Plan capacity and scaling for VMware disaster recovery to Azure
Use this article to plan for capacity and scaling when you replicate on-premises VMware VMs and physical servers to Azure by using Azure Site Recovery.
How do I start capacity planning?
To learn about Azure Site Recovery infrastructure requirements, gather information about your replication environment by running Azure Site Recovery Deployment Planner for VMware replication. For more information, see About Site Recovery Deployment Planner for VMware to Azure.
Site Recovery Deployment Planner provides a report that has complete information about compatible and incompatible VMs, disks per VM, and data churn per disk. The tool also summarizes network bandwidth requirements to meet target RPO and the Azure infrastructure that's required for successful replication and test failover.
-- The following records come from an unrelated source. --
(** A header that declares five bytes of two-byte pixels for a 1 x 2
    image. *)
Definition odd_length_file : file :=
  {| text_lines :=
       map nl [ "\*File list"; "\Version: 0x05120130"; "\*Ciao image list";
                "\Data offset: 4"; "\Data length: 5"; "\Bytes/pixel: 2";
                "\@2:Image Data: S [Height]";
                "\Number of lines: 1"; "\Samps/line: 2";
                "\*File list end" ];
     raw := header_bytes ++ [x01; x00; xfe; xff; x07];
     max_offset := sample_max_offset; max_read := sample_max_read |}.

(** A header without ['Samps/line']. *)
Definition no_samps_lines : list string :=
  map nl [ "\*File list"; "\Version: 0x05120130"; "\*Ciao image list";
           "\Data offset: 4"; "\Data length: 8"; "\Bytes/pixel: 2";
           "\@2:Image Data: S [Height]";
           "\Number of lines: 2";
           "\*File list end" ].

Definition no_samps_file : file :=
  {| text_lines := no_samps_lines;
     raw := header_bytes ++ [x01; x00; xff; xff; x00; x80; xff; x7f];
     max_offset := sample_max_offset; max_read := sample_max_read |}.

(** The same header on a file cut short after two bytes of data. *)
Definition truncated_file : file :=
  {| text_lines := no_samps_lines;
     raw := header_bytes ++ [x01; x00];
     max_offset := sample_max_offset; max_read := sample_max_read |}.

(** Headers that stop early: at top level, and inside a section. *)
Definition unterminated_file : file :=
  {| text_lines := map nl [ "\*File list"; "\Version: 0x05120130" ];
     raw := header_bytes;
     max_offset := sample_max_offset; max_read := sample_max_read |}.

Definition unterminated_section_file : file :=
  {| text_lines :=
       map nl [ "\*File list"; "\Version: 0x05120130"; "\*Ciao image list";
                "\Data offset: 4" ];
     raw := header_bytes;
     max_offset := sample_max_offset; max_read := sample_max_read |}.

(** A header of another format version. *)
Definition old_version_file : file :=
  {| text_lines :=
       map nl [ "\*File list"; "\Version: 0x04300000"; "\*Ciao image list";
                "\Data offset: 4"; "\*File list end" ];
     raw := header_bytes;
     max_offset := sample_max_offset; max_read := sample_max_read |}.

(** The records of the sample headers and the dictionaries they build. *)
Definition sample_records : list ParameterRecord :=
  [ header_record "File list";
    scalar_record "Version" (VStr "0x05120130");
    header_record "Ciao scan list";
    header_record "Ciao image list";
    scalar_record "Data offset" (VInt 4);
    scalar_record "Data length" (VInt 8);
    scalar_record "Bytes/pixel" (VInt 2);
    select_record "Image Data" "Height";
    scalar_record "Number of lines" (VInt 2);
    scalar_record "Samps/line" (VInt 2);
    header_record "File list end" ].

Definition sample_config : dict :=
  list_to_map
    [ ("Data offset", VInt 4); ("Data length", VInt 8);
      ("Bytes/pixel", VInt 2); ("Image Data", VStr "Height");
      ("Number of lines", VInt 2); ("Samps/line", VInt 2) ].

Definition one_byte_config : dict :=
  list_to_map
    [ ("Data offset", VInt 4); ("Data length", VInt 2);
      ("Bytes/pixel", VInt 1); ("Image Data", VStr "Height");
      ("Number of lines", VInt 1); ("Samps/line", VInt 2) ].

Definition no_samps_config : dict :=
  list_to_map
    [ ("Data offset", VInt 4); ("Data length", VInt 8);
      ("Bytes/pixel", VInt 2); ("Image Data", VStr "Height");
      ("Number of lines", VInt 2) ].

(** The state of a fresh parser after [read_header] on a file. *)
Definition parsed (fs : file) : state :=
  snd (read_header sample_parse fs init).

(** ** The accessors, and the Document as values

    [height], [amplitude] and [phase] are [self.images.get(name, None)]:
    the dictionary object registered under the name, here its location,
    or [None]. *)

Definition images_get (st : state) (name : string) : option loc :=
  images st !! name.

Definition height (st : state) : option loc := images_get st "Height".
Definition amplitude (st : state) : option loc := images_get st "Amplitude".
Definition phase (st : state) : option loc := images_get st "Phase".

(** The Document without sharing: every name owns a copy of its
    dictionary. [publish names d] gives the dictionary [d] to each of the
    names. *)
Definition publish (names : list string) (d : dict)
    (channels : gmap string dict) : gmap string dict :=
  foldr (fun n c => <[n := d]> c) channels names.

(** The names registered so far in a section, after one more record. *)
Definition names_step (names : list string) (p : ParameterRecord)
    : list string :=
  if String.eqb (type p) "S" && String.eqb (parameter p) "Image Data"
  then internal_designation p :: names
  else names.

(** The channel dictionaries and the global configuration that a stream
    of records builds, computed on values: [cur] is [None] at top level
    and holds the names and the dictionary of the section otherwise. The
    version guard is left out; it decides whether the stream is read to
    its end, not what is built. *)
Fixpoint document_of (cur : option (list string * dict))
    (rs : list ParameterRecord) (channels : gmap string dict) (g : dict)
    : gmap string dict * dict :=
  match rs with
  | [] => (channels, g)
  | p :: rs' =>
      if String.eqb (type p) "H" then
        if String.eqb (header p) "File list end" then (channels, g)
        else if String.eqb (header p) "Ciao image list" then
          document_of (Some ([], ∅)) rs' channels g
        else document_of None rs' channels g
      else
        match cur with
        | None =>
            if String.eqb (type p) "S" then document_of None rs' channels g
            else document_of None rs' channels
                   (<[parameter p := hard_value p]> g)
        | Some (names, d) =>
            let d' := dict_step d p in
            let names' := names_step names p in
            document_of (Some (names', d')) rs' (publish names' d' channels) g
        end
  end.

(** How the store-based state of a walk and the value-based Document
    correspond: every name sees the same dictionary in both, and inside
    a section the names that refer to its dictionary are the names
    registered in it. *)
Definition represents (m : walker_state) (cur : option (list string * dict))
    (st : state) (channels : gmap string dict) : Prop :=
  (forall n, image_dict st n = channels !! n) /\
  wf_state st /\
  match m, cur with
  | Top, None => True
  | InSection l, Some (names, d) =>
      heap st !! l = Some d /\
      (forall n, images st !! n = Some l <-> n ∈ names)
  | _, _ => False
  end.

(** The dictionaries that the names of [self.images] see, as a map on
    values. *)
Definition channel_view (st : state) : gmap string dict :=
  omap (fun l => heap st !! l) (images st).

(** The decode gets as far as reading the file: the seek succeeds, the
    length and the bytes per pixel are numbers whose division does not
    raise, and the read of that length is accepted. *)
Definition read_reached (fs : file) (d : dict) : bool :=
  seek_succeeds fs d &&
  match d !! "Data length", d !! "Bytes/pixel" with
  | Some (VInt n), Some (VInt b) =>
      is_ok (int_truediv (VInt n) (VInt b)) && read_accepts fs n
  | _, _ => false
  end.

(** More sample files: a header with a line that is not a parameter
    line, a section that holds a ['Version'] record of another format
    version (with and without that record), the sample header without
    line ends, and a section that declares an offset only. *)
Definition bad_line_file : file :=
  {| text_lines :=
       map nl [ "\*File list"; "\Version: 0x05120130" ]
       ++ [payload_line; nl "\*File list end"];
     raw := header_bytes;
     max_offset := sample_max_offset; max_read := sample_max_read |}.

Definition section_version_file : file :=
  {| text_lines :=
       map nl [ "\*File list"; "\*Ciao image list"; "\Version: 0x04300000";
                "\@2:Image Data: S [Height]"; "\*File list end" ];
     raw := header_bytes;
     max_offset := sample_max_offset; max_read := sample_max_read |}.

Definition section_plain_file : file :=
  {| text_lines :=
       map nl [ "\*File list"; "\*Ciao image list";
                "\@2:Image Data: S [Height]"; "\*File list end" ];
     raw := header_bytes;
     max_offset := sample_max_offset; max_read := sample_max_read |}.

Definition bare_lines_file : file :=
  {| text_lines :=
       [ "\*File list"; "\Version: 0x05120130"; "\*Ciao scan list";
         "\*Ciao image list";
         "\Data offset: 4"; "\Data length: 8"; "\Bytes/pixel: 2";
         "\@2:Image Data: S [Height]";
         "\Number of lines: 2"; "\Samps/line: 2";
         "\*File list end"; payload_line ];
     raw := raw sample_file;
     max_offset := sample_max_offset; max_read := sample_max_read |}.

Definition offset_only_file : file :=
  {| text_lines :=
       map nl [ "\*File list"; "\*Ciao image list"; "\Data offset: 4";
                "\@2:Image Data: S [Height]"; "\*File list end" ];
     raw := header_bytes ++ [x01; x00];
     max_offset := sample_max_offset; max_read := sample_max_read |}.

Definition offset_only_config : dict :=
  list_to_map [ ("Data offset", VInt 4); ("Image Data", VStr "Height") ].

(** * Properties *)

Section HeaderFacts.

Variable parse_parameter : string -> outcome ParameterRecord.

Abbreviation handle := (_handle_parameter parse_parameter).
Abbreviation top_loop := (read_header_loop parse_parameter).

(** The defining equations of the two recursive functions, in the shape of
    the Python source. *)
Lemma _handle_parameter_eq po f st :
  handle po f st =
  match po with
  | None => (Raise AttributeError, f, st)
  | Some p =>
      if String.eqb (type p) "H" then
        if String.eqb (header p) "File list end" then (Ok true, f, st)
        else if String.eqb (header p) "Ciao image list" then
          match _read_image_header parse_parameter f st with
          | (Ok p', f', st') => handle p' f' st'
          | (Raise e, f', st') => (Raise e, f', st')
          end
        else (Ok false, f, st)
      else if String.eqb (type p) "S" then (Ok false, f, st)
      else (Ok false, f, set_config (parameter p) (hard_value p) st)
  end.
Proof.
  funelim (handle po f st);
    repeat match goal with
           | H : String.eqb _ _ = _ |- _ => rewrite H
           | H : _read_image_header _ _ _ = _ |- _ => rewrite H
           end; reflexivity.
Qed.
|Replication||Maximum daily change rate: A protected machine can use only one process server. A single process server can handle a daily change rate up to 2 TB. So, 2 TB is the maximum daily data change rate that’s supported for a protected machine.
Maximum throughput: A replicated machine can belong to one storage account in Azure. A standard Azure Storage account can handle a maximum of 20,000 requests per second. We recommend that you limit the number of input/output operations per second (IOPS) across a source machine to 20,000. For example, if you have a source machine that has five disks and each disk generates 120 IOPS (8 K in size) on the source machine, the source machine is within the Azure per-disk IOPS limit of 500. (The number of storage accounts required is equal to the total source machine IOPS divided by 20,000.)
|Configuration server||The configuration server must be able to handle the daily change rate capacity across all workloads running on protected machines. The configuration machine must have sufficient bandwidth to continuously replicate data to Azure Storage.
A best practice is to place the configuration server on the same network and LAN segment as the machines that you want to protect. You can place the configuration server on a different network, but machines that you want to protect should have layer 3 network visibility.
Size recommendations for the configuration server are summarized in the table in the following section.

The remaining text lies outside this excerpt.